そして福田さん。ブッシュ大統領に給油活動の再開を約束しちゃったからとか、国連で支持されていないのに高い国際的な評価を得ているとか、国民の多くが反対していることには一切触れないまま野党が石頭でどうしようもないとか言って、自分の立場でしか物事を考えてない。少なくとも、そうとしか見えない言動を平気でしている。一国の首相が、国民を置き去りにしている訳です。

ちなみに「福田内閣メールマガジン」の第2号 (2007/10/18) には、こんなことが書いてあります。
(「首相官邸ホームページ」内のメルマガ2号のページ)

海上自衛隊が補給している相手国は米国だけではありません。フランスやドイツのほか、イスラム国であるパキスタンの艦船も、インド洋での「テロとの闘い」に参加しており、現在では、米国よりもその他の国の艦船へ補給する量がはるかに上回っています。その結果、この活動は、米国だけでなく世界各国から高く評価されています。

(「福田内閣メールマガジン」第2号より引用)


んー、この中の「世界各国から」っていうのは、燃料をただで分けてあげている当事国だけでしょ。それ以外の国連加盟国の多くは、むしろ反対してますよね。国連の活動としては認められていないんだし、どうしてこういう
詭弁
を使うんでしょうか?

はっきりと、どことどことどこは評価していると明言すれば、まだ誠意ある感じがするけど、これまでの説明で一度もアメリカ以外の (評価しているとする) 国名を挙げたことはないでしょ。それが国民の目にはどう映っているのかなんて考えず、

「何のために、どのような活動を行っているか」、「なぜ継続が必要なのか」について、何度でも丁寧にご説明し、皆さんのご理解を得るよう努力していきたいと思います

(「福田内閣メールマガジン」第2号より引用)


とか書いておきながら、同じ台詞を繰り返すだけ。全然丁寧でもないし、理解を得る努力もしてない。ただ、ダダをこねているとしか映りませんね。「俺の立場も考えてくれよ」って感じにしか見えない。これじゃ、国民が付いてくる訳ないでしょうに。そういうところが、全然分かってないんですよね、日本の政治家は。

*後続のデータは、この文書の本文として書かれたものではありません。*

(** * A shallow embedding of [mcp_openrouter.client.OpenRouterClient]

    The HTTP transport [_request] with its retry loop, and the operations
    [chat], [chat_simple], [generate_image], [list_models] and [find_model]
    built on it (src/mcp_openrouter/client.py), and the [find_models]
    tool of server.py.

    Modelling choices: the network is a function from the attempt number
    to its outcome; an error response with a JSON body carries an optional
    JSON error object whose [code] is an integer, and a response whose body
    is not JSON carries the message of the decoding error; [str.lower]
    (Unicode case mapping), [Path.resolve] and [base64.b64decode] (with the
    message of the [binascii.Error] it raises) are parameters. *)

From Stdlib Require Import ZArith Lia Ascii String.
From stdpp Require Import base list sets strings pretty.
Import ListNotations.

Open Scope Z_scope.
#[local] Set Warnings "-register-all".

(** ** JSON values and Python exceptions *)

(** A decoded JSON document as [response.json()] returns it (numbers are
    the integers the client compares against). *)
Inductive json :=
  | JNull
  | JBool (b : bool)
  | JNum (z : Z)
  | JStr (s : string)
  | JList (l : list json)
  | JObj (kvs : list (string * json)).

(** The exceptions that can escape the client. [Exception msg] is the
    bare [raise Exception(msg)] of the client; [BinasciiError msg] is the
    [binascii.Error] that [base64.b64decode] raises on a malformed payload;
    the others are the errors Python raises when a subscript or attribute
    access fails. *)
Inductive exn :=
  | Exception (msg : string)
  | BinasciiError (msg : string)
  | KeyError
  | IndexError
  | TypeError
  | AttributeError.

Inductive result (A : Type) :=
  | Ok (a : A)
  | Raise (e : exn).
Arguments Ok {A} a.
Arguments Raise {A} e.

(** Observable effects of a call, in order. *)
Inductive event :=
  | Send (meth url : string) (payload : option json)  (* one HTTP request *)
  | Print (line : string)                             (* print(..., file=sys.stderr) *)
  | Sleep (secs : Z)                                  (* time.sleep *)
  | Mkdir (dir : list string)                         (* mkdir(parents=True, exist_ok=True) *)
  | Create (path : list string)                       (* open(path, "wb") *)
  | WriteBytes (path : list string) (data : list Byte.byte). (* f.write *)

(** A computation: the effects it performed and how it ended. *)
Definition M (A : Type) : Type := (list event * result A)%type.

Definition ret {A} (a : A) : M A := ([], Ok a).
Definition throw {A} (e : exn) : M A := ([], Raise e).
Definition emit (ev : event) : M unit := ([ev], Ok tt).
Definition bind {A B} (m : M A) (k : A -> M B) : M B :=
  match m with
  | (tr, Ok a) => let '(tr', r) := k a in (tr ++ tr', r)
  | (tr, Raise e) => (tr, Raise e)
  end.
Definition lift {A} (r : result A) : M A := ([], r).

Notation "x <- m ;; k" := (bind m (fun x => k))
  (at level 100, m at next level, right associativity).
Notation "m ;;; k" := (bind m (fun _ => k))
  (at level 100, right associativity).

(** *** Python operations on JSON values *)

Fixpoint assoc {V} (k : string) (kvs : list (string * V)) : option V :=
  match kvs with
  | [] => None
  | (k', v) :: rest => if String.eqb k k' then Some v else assoc k rest
  end.

(** [d[k] = v]: overwrite in place, or append a new key. *)
Fixpoint dict_set (kvs : list (string * json)) (k : string) (v : json)
    : list (string * json) :=
  match kvs with
  | [] => [(k, v)]
  | (k', v') :: rest =>
      if String.eqb k k' then (k', v) :: rest else (k', v') :: dict_set rest k v
  end.

(** [d.update(kwargs)] *)
Definition dict_update (kvs upd : list (string * json)) : list (string * json) :=
  fold_left (fun acc kv => dict_set acc kv.1 kv.2) upd kvs.

(** [v[k]] with a string key. *)
Definition getitem_key (v : json) (k : string) : result json :=
  match v with
  | JObj kvs => match assoc k kvs with Some x => Ok x | None => Raise KeyError end
  | _ => Raise TypeError
  end.

(** Python [str] indexing returns a one-character string. *)
Definition str_nth (s : string) (i : nat) : option string :=
  match String.get i s with Some c => Some (String c EmptyString) | None => None end.

(** [v[i]] with an integer index. A dict has no integer keys (JSON keys
    are strings), so that is a [KeyError]. *)
Definition getitem_idx (v : json) (i : nat) : result json :=
  match v with
  | JList l => match nth_error l i with Some x => Ok x | None => Raise IndexError end
  | JStr s => match str_nth s i with Some c => Ok (JStr c) | None => Raise IndexError end
  | JObj _ => Raise KeyError
  | _ => Raise TypeError
  end.

(** [v.get(k, default)] *)
Definition dict_get (v : json) (k : string) (default : json) : result json :=
  match v with
  | JObj kvs => match assoc k kvs with Some x => Ok x | None => Ok default end
  | _ => Raise AttributeError
  end.

(** Python truthiness of an optional string argument ([if system:]). *)
Definition truthy (o : option string) : bool :=
  match o with Some s => negb (String.eqb s "") | None => false end.

(** ** The transport: [OpenRouterClient._request] *)

Definition BASE_URL : string := "https://openrouter.ai/api/v1".

(** The [error] member of a non-200 body, when it is an object: its
    [code] and [message] members, each possibly absent. *)
Record err_obj := { ecode : option Z; emessage : option string }.

(** What one [requests.get]/[requests.post] call yields. A 200 response
    with a JSON body is given by that body; any other response with a JSON
    body by its status, the [error] object of its body (if the body has
    one) and its raw text. A response whose body is not JSON (an HTML error
    page, say) is given by its status and the message of the
    [requests.exceptions.JSONDecodeError] that [response.json()] raises. *)
Inductive outcome :=
  | Resp200 (body : json)
  | RespErr (status : Z) (error : option err_obj) (text : string)
  | RespNotJson (status : Z) (decode_error : string)
  | Timeout                          (* requests.exceptions.Timeout *)
  | ConnError (cause : string).      (* any other RequestException, as str(e) *)

(** [s.startswith(prefix)] *)
Fixpoint startswith (s prefix : string) : bool :=
  match prefix, s with
  | EmptyString, _ => true
  | String p ps, String c cs => Ascii.eqb p c && startswith cs ps
  | String _ _, EmptyString => false
  end.

Definition request_url (endpoint : string) : string :=
  if startswith endpoint "http" then endpoint else BASE_URL +:+ "/" +:+ endpoint.

(** [code = error.get("code", response.status_code)] *)
Definition error_code (status : Z) (error : option err_obj) : Z :=
  match error with
  | Some e => match ecode e with Some c => c | None => status end
  | None => status
  end.

(** [message = error.get("message", response.text)] *)
Definition error_message (text : string) (error : option err_obj) : string :=
  match error with
  | Some e => match emessage e with Some m => m | None => text end
  | None => text
  end.

Definition retryable (code : Z) : bool :=
  bool_decide (code ∈ [408; 429; 502; 503]).

(** [min(2**attempt * 2, 30)] *)
Definition backoff (attempt : nat) : Z := Z.min (2 ^ Z.of_nat attempt * 2) 30.

(** [error_messages.get(code, message)] *)
Definition error_messages_get (code : Z) (message : string) : string :=
  if Z.eqb code 400 then "Bad request - check parameters"
  else if Z.eqb code 401 then "Invalid API key - check OPENROUTER_API_KEY"
  else if Z.eqb code 402 then "Insufficient credits - add funds at openrouter.ai"
  else if Z.eqb code 403 then "Content flagged by moderation"
  else if Z.eqb code 429 then "Rate limited - wait before retrying"
  else message.

Section Transport.

Variables (meth url : string) (payload : option json) (max_retries : Z).
(** The network: what the request of each attempt yields. *)
Variable net : nat -> outcome.

(** One iteration of [for attempt in range(max_retries)]: [Some body]
    returns, [None] continues with the next attempt. *)
Definition attempt_step (attempt : nat) : M (option json) :=
  emit (Send meth url payload) ;;;
  match net attempt with
  | Resp200 body => ret (Some body)
  | RespErr status error text =>
      let code := error_code status error in
      let message := error_message text error in
      if retryable code && bool_decide (Z.of_nat attempt < max_retries - 1) then
        let wait := backoff attempt in
        emit (Print ("Retrying in " +:+ pretty wait +:+ "s (attempt "
                     +:+ pretty (Z.of_nat attempt + 1) +:+ "/"
                     +:+ pretty max_retries +:+ ")...")) ;;;
        emit (Sleep wait) ;;;
        ret None
      else
        throw (Exception ("OpenRouter error " +:+ pretty code +:+ ": "
                          +:+ error_messages_get code message))
  | Timeout =>
      if bool_decide (Z.of_nat attempt < max_retries - 1) then ret None
      else throw (Exception "Request timed out after retries")
  | RespNotJson _ decode_error =>
      (* [response.json()] raises [JSONDecodeError], a [RequestException]:
         the [except requests.exceptions.RequestException] clause. *)
      throw (Exception ("Network error: " +:+ decode_error))
  | ConnError cause => throw (Exception ("Network error: " +:+ cause))
  end.
Lemma process_loop_cursor_chain (fuel : nat) (p : Processor (C:=C) (B:=B))
    (cursor : option string) (page_count : Z) :
  let '(_, _, tr) := process_loop fuel p cursor page_count in cursor_chain cursor (fetches tr).
Proof.
  revert p cursor page_count; induction fuel as [|fuel IH]; intros p cursor page_count;
    simpl; [exact I|].
  destruct (should_continue (client p) (u32_wrap (page_count + 1))); simpl; [|exact I].
  destruct (fetch_page (client p) (proc_deck_id p) cursor) as [[[response|e] c]|msg]; simpl;
    [|split; reflexivity | exact I].
  pose proof (process_cards_order (set_client p c) (convert_to_vocabulary_cards response))
    as Hc.
  destruct (process_cards (set_client p c) _) as [[r2 p2] tr2].
  destruct Hc as (_ & Hcalls & _). pose proof (fetches_nil tr2 Hcalls) as Hf.
  destruct r2 as [e|].
  - simpl. rewrite Hf. split; [reflexivity|]. split; [intros Hne; congruence | exact I].
  - destruct (has_next_page (page_info response)) eqn:Hnext; simpl.
    + specialize (IH p2 (end_cursor (page_info response)) (u32_wrap (page_count + 1))).
      destruct (process_loop fuel p2 _ _) as [[o p3] tr3].
      cbn [fetches]. rewrite fetches_app, Hf. simpl. split; [reflexivity|]. split; [intros _; exact Hnext|].
      exact IH.
    + rewrite Hf. split; [reflexivity|]. split; [intros Hne; congruence | exact I].
Qed.

(** The pagination of a run: the first [fetch_page] call passes no
    cursor, each later call passes the [end_cursor] of the page before,
    a page is followed by another call only if it reported
    [has_next_page], and a failed call is the last one. *)
Theorem process_cursor_chain (fuel : nat) (p : Processor (C:=C) (B:=B)) (w : World) :
  let '(_, _, _, tr) := process fuel p w in cursor_chain None (fetches tr).
Proof.
  unfold process, write_output.
  pose proof (process_loop_cursor_chain fuel p None 0) as Hc.
  destruct (process_loop fuel p None 0) as [[o p1] tr].
  destruct o; [|exact Hc ..].
  destruct (write (builder p1) _ w) as [r w'].
  rewrite fetches_app. simpl. rewrite app_nil_r. exact Hc.
Qed.

Lemma not_failed_add_cons (ev : Event) (tr : list Event) :
  ~ failed_add (ev :: tr) -> ~ failed_add tr.
Proof. intros Hn (card & e & Hin). apply Hn. exists card, e. right. exact Hin. Qed.

Lemma process_cards_stats (p : Processor (C:=C) (B:=B)) (cards : list VocabularyCard)
    (Ht : 0 <= total_cards (stats p) < 2 ^ 64) (Hd : 0 <= duplicates (stats p) < 2 ^ 64) :
  let '(r, p', tr) := process_cards p cards in
  total_cards (stats p') = usize_wrap (total_cards (stats p) + Z.of_nat (count_added tr)) /\
  duplicates (stats p') = usize_wrap (duplicates (stats p) + Z.of_nat (count_duplicates tr)) /\
  (r = None -> (count_duplicates tr + length (added_cards tr) = length cards)%nat).
Proof.
  revert p Ht Hd; induction cards as [|card rest IH]; intros p Ht Hd; simpl.
  - rewrite !Z.add_0_r, !usize_wrap_small by assumption. auto.
  - destruct (try_remember (dedup p) (word card)) as [[|] d]; simpl.
    + specialize (IH (set_stats (set_dedup p d) (incr_duplicates (stats (set_dedup p d))))
                    Ht (usize_wrap_range _)).
      destruct (process_cards _ rest) as [[r p'] tr]. destruct IH as (H1 & H2 & H3).
      simpl in *. split; [exact H1|]. split; [rewrite H2; apply usize_wrap_succ|].
      intros Hr. specialize (H3 Hr). simpl. lia.
    + destruct (add_note (builder p) card) as [[added|e] b]; simpl.
      * match goal with |- context [process_cards ?q rest] =>
          specialize (IH q
            ltac:(destruct added; simpl; first [exact Ht | apply usize_wrap_range])
            ltac:(destruct added; simpl; exact Hd));
          destruct (process_cards q rest) as [[r p'] tr] end.
        destruct IH as (H1 & H2 & H3).
        destruct added; simpl in *.
        -- split; [rewrite H1; apply usize_wrap_succ|]. split; [exact H2|].
           intros Hr. specialize (H3 Hr). simpl. lia.
        -- split; [exact H1|]. split; [exact H2|]. intros Hr. specialize (H3 Hr). simpl. lia.
      * rewrite !Z.add_0_r, !usize_wrap_small by assumption.
        split; [reflexivity|]. split; [reflexivity|]. discriminate.
Qed.

Lemma process_loop_stats (fuel : nat) (p : Processor (C:=C) (B:=B))
    (cursor : option string) (page_count : Z)
    (Ht : 0 <= total_cards (stats p) < 2 ^ 64) (Hd : 0 <= duplicates (stats p) < 2 ^ 64) :
  let '(_, p', tr) := process_loop fuel p cursor page_count in
  total_cards (stats p') = usize_wrap (total_cards (stats p) + Z.of_nat (count_added tr)) /\
  duplicates (stats p') = usize_wrap (duplicates (stats p) + Z.of_nat (count_duplicates tr)) /\
  (~ failed_add tr ->
   (count_duplicates tr + length (added_cards tr)
    = length (concat (map convert_to_vocabulary_cards (fetched_pages tr))))%nat).
Proof.
  revert p cursor page_count Ht Hd; induction fuel as [|fuel IH];
    intros p cursor page_count Ht Hd; simpl.
  { rewrite !Z.add_0_r, !usize_wrap_small by assumption. auto. }
  destruct (should_continue (client p) (u32_wrap (page_count + 1))); simpl.
  2:{ rewrite !Z.add_0_r, !usize_wrap_small by assumption. auto. }
  destruct (fetch_page (client p) (proc_deck_id p) cursor) as [[[response|e] c]|msg]; simpl.
  3:{ rewrite !Z.add_0_r, !usize_wrap_small by assumption. auto. }
  2:{ rewrite !Z.add_0_r, !usize_wrap_small by assumption. auto. }
  pose proof (process_cards_stats (set_client p c) (convert_to_vocabulary_cards response) Ht Hd)
    as Hs.
  pose proof (process_cards_order (set_client p c) (convert_to_vocabulary_cards response))
    as Ho.
  destruct (process_cards (set_client p c) _) as [[r2 p2] tr2].
  destruct Hs as (H1 & H2 & H3). destruct Ho as (Hpages & _ & Ho). simpl in H1, H2.
  destruct r2 as [e|].
  - simpl. split; [exact H1|]. split; [exact H2|].
    intros Hn. exfalso. destruct Ho as (_ & card & Hin). apply Hn. exists card, e. right. exact Hin.
  - destruct (has_next_page (page_info response)); simpl.
    + specialize (IH p2 (end_cursor (page_info response)) (u32_wrap (page_count + 1))
                    ltac:(rewrite H1; apply usize_wrap_range)
                    ltac:(rewrite H2; apply usize_wrap_range)).
      destruct (process_loop fuel p2 _ _) as [[o p3] tr3]. destruct IH as (H4 & H5 & H6).
      cbn [count_added count_duplicates added_cards fetched_pages].
      rewrite count_added_app, count_duplicates_app, added_cards_app, fetched_pages_app,
        Hpages.
      split; [rewrite H4, H1, usize_wrap_twice; f_equal; lia|].
      split; [rewrite H5, H2, usize_wrap_twice; f_equal; lia|].
      intros Hn. apply not_failed_add_cons in Hn. rewrite failed_add_app in Hn.
      specialize (H3 eq_refl). specialize (H6 ltac:(tauto)). simpl. rewrite !length_app. lia.
    + split; [exact H1|]. split; [exact H2|]. intros _.
      rewrite Hpages. simpl. rewrite app_nil_r. exact (H3 eq_refl).
Qed.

この分だと、安倍さんの時のように福田さんも途中で政権投げ出したりするかも知れませんね。ま、今回はさすがに周りがそうはさせないだろうけど、本人はもうやる気がないんじゃないでしょうか。特措法が通らなかったら、どういう行動に出るのか (もう嫌になってやけっぱちで解散するとか)、ちょっと見ものですよ。

でも、そんなことされると、また日本経済が混乱してしまう。円が弱くなったりして、それで困る人も出てくる。そういう立場の人のことも、どうでもいいんだろうなぁ。